Stored records:
________________
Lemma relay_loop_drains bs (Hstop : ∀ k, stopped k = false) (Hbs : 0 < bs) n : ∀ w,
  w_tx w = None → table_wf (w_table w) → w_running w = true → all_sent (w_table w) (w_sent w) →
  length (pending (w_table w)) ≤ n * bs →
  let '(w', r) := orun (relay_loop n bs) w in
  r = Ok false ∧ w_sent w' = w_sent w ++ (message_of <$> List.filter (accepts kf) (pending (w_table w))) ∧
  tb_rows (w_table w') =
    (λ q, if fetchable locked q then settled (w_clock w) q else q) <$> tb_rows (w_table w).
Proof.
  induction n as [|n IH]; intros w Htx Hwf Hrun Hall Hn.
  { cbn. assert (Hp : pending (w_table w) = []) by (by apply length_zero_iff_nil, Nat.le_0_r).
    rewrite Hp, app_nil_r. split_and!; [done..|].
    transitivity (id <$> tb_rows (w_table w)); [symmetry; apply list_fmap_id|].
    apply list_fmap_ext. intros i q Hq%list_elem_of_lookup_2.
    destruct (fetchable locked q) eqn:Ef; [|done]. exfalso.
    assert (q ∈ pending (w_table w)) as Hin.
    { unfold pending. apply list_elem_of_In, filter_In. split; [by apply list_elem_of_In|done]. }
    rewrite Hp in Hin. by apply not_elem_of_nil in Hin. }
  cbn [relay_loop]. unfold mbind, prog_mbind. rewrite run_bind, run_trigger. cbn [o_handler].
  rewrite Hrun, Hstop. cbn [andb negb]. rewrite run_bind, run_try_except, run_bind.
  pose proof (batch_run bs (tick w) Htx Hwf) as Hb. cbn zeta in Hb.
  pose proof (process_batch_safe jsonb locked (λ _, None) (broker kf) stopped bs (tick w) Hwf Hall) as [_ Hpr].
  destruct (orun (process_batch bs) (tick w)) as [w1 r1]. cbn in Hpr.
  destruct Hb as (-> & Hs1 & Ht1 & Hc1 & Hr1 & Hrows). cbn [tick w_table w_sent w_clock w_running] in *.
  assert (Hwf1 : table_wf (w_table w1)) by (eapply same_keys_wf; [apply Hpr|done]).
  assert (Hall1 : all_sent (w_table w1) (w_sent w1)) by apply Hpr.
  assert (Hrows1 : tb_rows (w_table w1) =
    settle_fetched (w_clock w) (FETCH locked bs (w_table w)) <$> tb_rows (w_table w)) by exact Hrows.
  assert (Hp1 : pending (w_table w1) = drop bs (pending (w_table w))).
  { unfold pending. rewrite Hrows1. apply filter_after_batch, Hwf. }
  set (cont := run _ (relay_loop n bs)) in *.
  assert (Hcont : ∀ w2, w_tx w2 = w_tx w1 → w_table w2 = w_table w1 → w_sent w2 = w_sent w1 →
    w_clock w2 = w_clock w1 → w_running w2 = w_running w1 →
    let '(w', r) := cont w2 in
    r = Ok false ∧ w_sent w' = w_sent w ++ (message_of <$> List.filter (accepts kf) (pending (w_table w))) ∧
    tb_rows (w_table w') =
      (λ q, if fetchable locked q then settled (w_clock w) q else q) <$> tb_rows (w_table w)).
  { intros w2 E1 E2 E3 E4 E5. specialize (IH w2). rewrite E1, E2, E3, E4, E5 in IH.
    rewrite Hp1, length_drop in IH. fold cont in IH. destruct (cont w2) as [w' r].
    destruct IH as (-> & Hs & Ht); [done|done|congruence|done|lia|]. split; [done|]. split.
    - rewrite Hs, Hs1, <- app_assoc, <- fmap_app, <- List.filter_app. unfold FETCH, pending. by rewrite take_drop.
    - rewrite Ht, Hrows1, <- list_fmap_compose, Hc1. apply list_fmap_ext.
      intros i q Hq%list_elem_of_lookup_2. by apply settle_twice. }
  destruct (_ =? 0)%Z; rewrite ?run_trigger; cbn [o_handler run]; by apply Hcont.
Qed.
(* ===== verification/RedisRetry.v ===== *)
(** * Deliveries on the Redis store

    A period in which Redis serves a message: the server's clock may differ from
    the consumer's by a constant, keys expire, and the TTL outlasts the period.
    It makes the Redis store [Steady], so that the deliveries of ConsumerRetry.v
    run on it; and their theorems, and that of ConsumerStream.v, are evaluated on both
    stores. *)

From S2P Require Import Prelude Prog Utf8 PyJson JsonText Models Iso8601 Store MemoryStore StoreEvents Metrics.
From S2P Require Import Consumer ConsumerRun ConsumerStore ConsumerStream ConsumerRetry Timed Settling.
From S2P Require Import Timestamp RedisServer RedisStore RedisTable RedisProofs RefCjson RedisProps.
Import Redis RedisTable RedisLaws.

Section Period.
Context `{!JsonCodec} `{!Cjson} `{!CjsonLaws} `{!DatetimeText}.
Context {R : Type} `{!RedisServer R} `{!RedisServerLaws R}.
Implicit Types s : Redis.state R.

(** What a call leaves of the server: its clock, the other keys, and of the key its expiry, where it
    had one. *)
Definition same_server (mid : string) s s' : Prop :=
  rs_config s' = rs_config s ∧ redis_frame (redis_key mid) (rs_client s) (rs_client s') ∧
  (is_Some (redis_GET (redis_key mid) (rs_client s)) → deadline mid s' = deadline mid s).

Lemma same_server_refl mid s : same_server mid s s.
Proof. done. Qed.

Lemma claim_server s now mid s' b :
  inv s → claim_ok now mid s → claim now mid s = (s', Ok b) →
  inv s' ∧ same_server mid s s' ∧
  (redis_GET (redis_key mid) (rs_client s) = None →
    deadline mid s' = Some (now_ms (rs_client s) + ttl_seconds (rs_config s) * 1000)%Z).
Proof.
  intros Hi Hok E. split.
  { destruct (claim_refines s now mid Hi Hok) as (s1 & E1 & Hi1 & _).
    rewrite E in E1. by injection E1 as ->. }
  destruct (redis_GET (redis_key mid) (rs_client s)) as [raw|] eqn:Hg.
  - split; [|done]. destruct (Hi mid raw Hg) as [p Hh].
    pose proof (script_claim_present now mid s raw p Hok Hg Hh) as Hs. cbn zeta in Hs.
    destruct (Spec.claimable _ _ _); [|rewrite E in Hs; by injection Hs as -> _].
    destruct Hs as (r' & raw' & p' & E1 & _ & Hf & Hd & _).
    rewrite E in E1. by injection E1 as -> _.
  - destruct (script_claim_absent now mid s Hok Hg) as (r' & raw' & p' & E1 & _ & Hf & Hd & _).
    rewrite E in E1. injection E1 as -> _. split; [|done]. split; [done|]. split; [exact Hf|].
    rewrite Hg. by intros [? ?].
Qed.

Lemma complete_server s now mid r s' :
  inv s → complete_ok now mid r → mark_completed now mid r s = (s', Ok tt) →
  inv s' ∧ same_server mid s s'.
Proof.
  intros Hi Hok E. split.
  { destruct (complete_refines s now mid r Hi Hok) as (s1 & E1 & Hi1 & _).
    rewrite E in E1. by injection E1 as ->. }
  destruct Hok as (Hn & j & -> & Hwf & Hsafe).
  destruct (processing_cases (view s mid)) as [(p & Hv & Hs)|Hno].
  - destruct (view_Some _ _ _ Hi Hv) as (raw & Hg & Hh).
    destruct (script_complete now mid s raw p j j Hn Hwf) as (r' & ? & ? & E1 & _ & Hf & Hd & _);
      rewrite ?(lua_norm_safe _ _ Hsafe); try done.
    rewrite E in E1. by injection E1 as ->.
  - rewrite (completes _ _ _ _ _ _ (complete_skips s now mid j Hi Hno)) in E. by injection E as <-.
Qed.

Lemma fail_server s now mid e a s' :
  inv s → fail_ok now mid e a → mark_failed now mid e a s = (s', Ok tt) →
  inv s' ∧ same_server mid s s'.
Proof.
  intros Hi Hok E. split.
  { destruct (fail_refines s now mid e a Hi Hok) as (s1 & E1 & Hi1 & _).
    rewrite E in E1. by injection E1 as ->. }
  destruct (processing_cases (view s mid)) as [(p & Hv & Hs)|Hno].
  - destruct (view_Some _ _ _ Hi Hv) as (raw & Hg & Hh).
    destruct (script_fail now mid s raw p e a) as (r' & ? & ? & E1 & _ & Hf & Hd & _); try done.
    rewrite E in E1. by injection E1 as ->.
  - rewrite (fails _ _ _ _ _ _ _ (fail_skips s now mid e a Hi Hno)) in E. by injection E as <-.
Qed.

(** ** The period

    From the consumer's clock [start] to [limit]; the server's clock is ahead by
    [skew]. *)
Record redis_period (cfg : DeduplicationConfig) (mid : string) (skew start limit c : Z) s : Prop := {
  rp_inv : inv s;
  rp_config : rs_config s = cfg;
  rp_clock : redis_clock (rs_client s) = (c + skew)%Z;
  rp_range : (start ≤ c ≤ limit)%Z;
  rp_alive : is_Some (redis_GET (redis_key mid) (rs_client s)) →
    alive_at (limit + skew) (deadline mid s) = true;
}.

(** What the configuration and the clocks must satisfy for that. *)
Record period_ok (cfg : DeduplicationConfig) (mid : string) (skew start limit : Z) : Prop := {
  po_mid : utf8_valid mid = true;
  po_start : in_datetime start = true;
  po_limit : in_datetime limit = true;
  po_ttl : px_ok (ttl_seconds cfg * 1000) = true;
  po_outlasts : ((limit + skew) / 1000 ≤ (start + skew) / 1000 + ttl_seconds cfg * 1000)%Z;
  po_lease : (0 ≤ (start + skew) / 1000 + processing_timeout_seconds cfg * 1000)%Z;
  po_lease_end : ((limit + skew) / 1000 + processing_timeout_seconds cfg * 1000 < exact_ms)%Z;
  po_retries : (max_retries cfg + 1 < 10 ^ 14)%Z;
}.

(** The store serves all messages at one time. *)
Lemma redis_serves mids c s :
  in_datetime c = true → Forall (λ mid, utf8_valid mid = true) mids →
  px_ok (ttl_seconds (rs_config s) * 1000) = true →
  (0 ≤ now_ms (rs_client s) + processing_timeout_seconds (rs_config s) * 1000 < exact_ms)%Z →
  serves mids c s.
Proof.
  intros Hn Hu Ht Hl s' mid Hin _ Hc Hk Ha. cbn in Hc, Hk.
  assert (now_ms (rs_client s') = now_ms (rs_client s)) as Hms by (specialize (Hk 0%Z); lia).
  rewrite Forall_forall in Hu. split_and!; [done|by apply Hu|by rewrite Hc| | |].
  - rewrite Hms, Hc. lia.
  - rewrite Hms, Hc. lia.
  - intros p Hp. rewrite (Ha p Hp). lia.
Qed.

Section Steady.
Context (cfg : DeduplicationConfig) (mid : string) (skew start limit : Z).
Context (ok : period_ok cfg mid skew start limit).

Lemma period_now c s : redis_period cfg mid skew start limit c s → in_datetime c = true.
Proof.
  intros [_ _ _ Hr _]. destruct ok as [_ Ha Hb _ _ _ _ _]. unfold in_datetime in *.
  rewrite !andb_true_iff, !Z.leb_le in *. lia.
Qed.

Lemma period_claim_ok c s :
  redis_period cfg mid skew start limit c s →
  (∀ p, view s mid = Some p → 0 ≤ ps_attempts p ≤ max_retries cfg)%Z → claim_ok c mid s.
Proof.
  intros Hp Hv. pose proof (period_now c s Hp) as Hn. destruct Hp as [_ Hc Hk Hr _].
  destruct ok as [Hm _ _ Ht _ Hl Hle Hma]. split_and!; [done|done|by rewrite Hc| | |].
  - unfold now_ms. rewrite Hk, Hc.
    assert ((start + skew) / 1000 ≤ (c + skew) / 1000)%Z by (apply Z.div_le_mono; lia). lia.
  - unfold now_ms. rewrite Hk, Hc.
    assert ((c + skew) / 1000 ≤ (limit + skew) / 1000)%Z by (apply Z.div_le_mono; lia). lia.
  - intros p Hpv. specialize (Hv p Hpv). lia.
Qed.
________________
Output each line of the records above exactly, beginning at the first, and stop once the line containing "tb_rows (w_table w)." has been output.

Lemma relay_loop_drains bs (Hstop : ∀ k, stopped k = false) (Hbs : 0 < bs) n : ∀ w,
  w_tx w = None → table_wf (w_table w) → w_running w = true → all_sent (w_table w) (w_sent w) →
  length (pending (w_table w)) ≤ n * bs →
  let '(w', r) := orun (relay_loop n bs) w in
  r = Ok false ∧ w_sent w' = w_sent w ++ (message_of <$> List.filter (accepts kf) (pending (w_table w))) ∧
  tb_rows (w_table w') =
    (λ q, if fetchable locked q then settled (w_clock w) q else q) <$> tb_rows (w_table w).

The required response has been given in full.